Together, they worked to expand the wound. Beckett kept the tissues drawn back, while Dana grabbed hold of the arrow.
“Steady,” Beckett advised. “The artery is just there to your left.”
“I see it.”
She slowly withdrew the shaft, turning the barbed tip away from the pulsing artery. It nudged the vessel, but did not catch.
“Well done,” Beckett said when the arrow was freed.
Bleeding was minimal. She had managed to avoid severing the artery, or gelding Mr. Mulder.
“Disinfect the track with carbolic acid and insert a drain before you close.” She set the arrow aside. “I’m going to start on the next one.”
She moved to the head of the table. Using bone forceps, she clipped off the feathered end of the arrow.
“Did you know the initial velocity of an arrow is so great that its force nearly equals that of a musket-ball?” Beckett asked as he sutured. His tone was calm, almost conversational, for which she was grateful. His brisk movements were precise. As soon as he finished closing the first wound, he moved on to Mulder’s forearm. Perhaps she had misjudged him upon their initial meeting. He seemed more skilled than she had first thought. “At a short distance, an arrow will perforate the larger bones without comminuting them.”
“You’ve seen evidence?” She gripped the arrowhead protruding from Mulder’s chest with her forceps. Carefully, she applied traction and drew the shaft straight out. This was likely to be the cleanest of Mulder’s wounds.
“I have indeed, Doctor.” Beckett deftly caught and tied off a broken vessel. “The arrow left only a slight fissure. It resembled a hole like a pistol-ball makes when fired through window glass from a few yards off.”
“Less talking, please.” She placed her stethoscope against Mulder’s chest once again. The lung was functioning. She had not nicked the pleura. “It appears luck is on our side.”
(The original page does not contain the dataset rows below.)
(** The reading of a number from a character stream: the terminating
    character, the value and the rest of the stream; [None] when the
    stream ends inside the digits. *)
Fixpoint read_number (cs : list byte) (result : Z) : option (byte * Z * list byte) :=
  match cs with
  | [] => None
  | c :: cs' =>
      if negb (is_digit c) then Some (c, result, cs')
      else read_number cs' (to_unsigned (result * 10 + digit c))
  end.

(** The size a character stream stands for, and the rest of the stream;
    [None] when the stream ends before the grammar is matched or left. *)
Definition cursor_report (cs : list byte) : option (Size * list byte) :=
  match cs with
  | [] => None
  | c1 :: cs1 =>
      if Byte.eqb c1 x1b then
        match cs1 with
        | [] => None
        | c2 :: cs2 =>
            if Byte.eqb c2 "["%byte then
              match read_number cs2 0 with
              | None => None
              | Some (c3, h, cs3) =>
                  if Byte.eqb c3 ";"%byte then
                    match read_number cs3 0 with
                    | None => None
                    | Some (c4, w, cs4) =>
                        if Byte.eqb c4 "R"%byte then Some (mkSize w h, cs4)
                        else Some (mkSize 0 0, cs4)
                    end
                  else Some (mkSize 0 0, cs3)
              end
            else Some (mkSize 0 0, cs2)
        end
      else Some (mkSize 0 0, cs1)
  end.

End Report.

(** ** Definitions for the statements and the proofs *)

(** [post Q R o]: the outcome [o] is a return satisfying [Q] or a loop
    caught in a state satisfying [R]; it is not an exception. *)
Definition post {St A} (Q : A -> St -> Prop) (R : St -> Prop) (o : outcome St A) : Prop :=
  match o with
  | Done a s => Q a s
  | Throw _ _ => False
  | Spin s => R s
  end.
“Indeed. This man is very fortunate. He was not hit in the abdomen. Indians often aim for the umbilicus, you know. In which case, mortality is practically assured.”
“He is not out of the woods yet, Corporal. If you’re finished there, I could use your help with the last arrow.”
The injury to Mulder’s calf presented a unique problem. The broken shaft was too short to push through the leg. Without the feathered end, it was impossible to gauge how deeply the point was embedded.
“We’ll follow the same procedure as the first,” she said.
“It would seem our best course.”
They expanded the wound exactly as before, but when Dana tried to withdraw the arrow, it would not budge.
“The point is lodged in the bone.”
“Rock it gently from side to side to loosen it,” Beckett advised, “but take care not to break it.”
She did as he suggested. “It won’t come out. It’s stuck.”
“Use more force.”
“I don’t want to splinter the bone.”
“You don’t want to leave that tip in the leg.”
Sweat trickled from her hairline. Mr. Mulder’s breathing seemed more shallow, his pallor more gray.
“He’s going to be all right,” Beckett said, evidently sensing her unease.
She wiggled the point again. Harder. “Damn it.”
“Follow the grain of the bone.”
She did. The tip came loose. “I’ve got it.”
“Is it whole? Has a fragment been left behind?”
“I don't think so. It appears to be intact.”
She extracted the arrow. To her relief, the point was unbroken. She felt Mulder’s leg for fractures or breaks. Miraculously, both the tibia and fibula appeared whole.
Frohike poked his head in the door. “How’s he doing?”
“We’re nearly finished and he’s still alive,” she said.
“Good. We’ve brought the water you asked for.”
“Bring it in. As soon as we've sutured his forehead, we’ll clean him up.”
Now that the immediate danger of hemorrhage was past, infection was Mr. Mulder’s worst enemy. Dana hoped Louis Pasteur’s Germ Theory of Disease was correct, and that rinsing their hands with alcohol would help avoid sepsis. They could only wait and pray now. Mr. Mulder’s life lay in God’s hands.
When she and Beckett were finished treating and dressing the last of Mr. Mulder’s wounds, she called Skinner and Charlie back to the operating room to carry the still unconscious man into the ward. They placed him in a bed near Sergeant Phillips and covered him with blankets. Dana moved her desk chair to Mulder’s bedside. Sitting down, she prepared for a long vigil.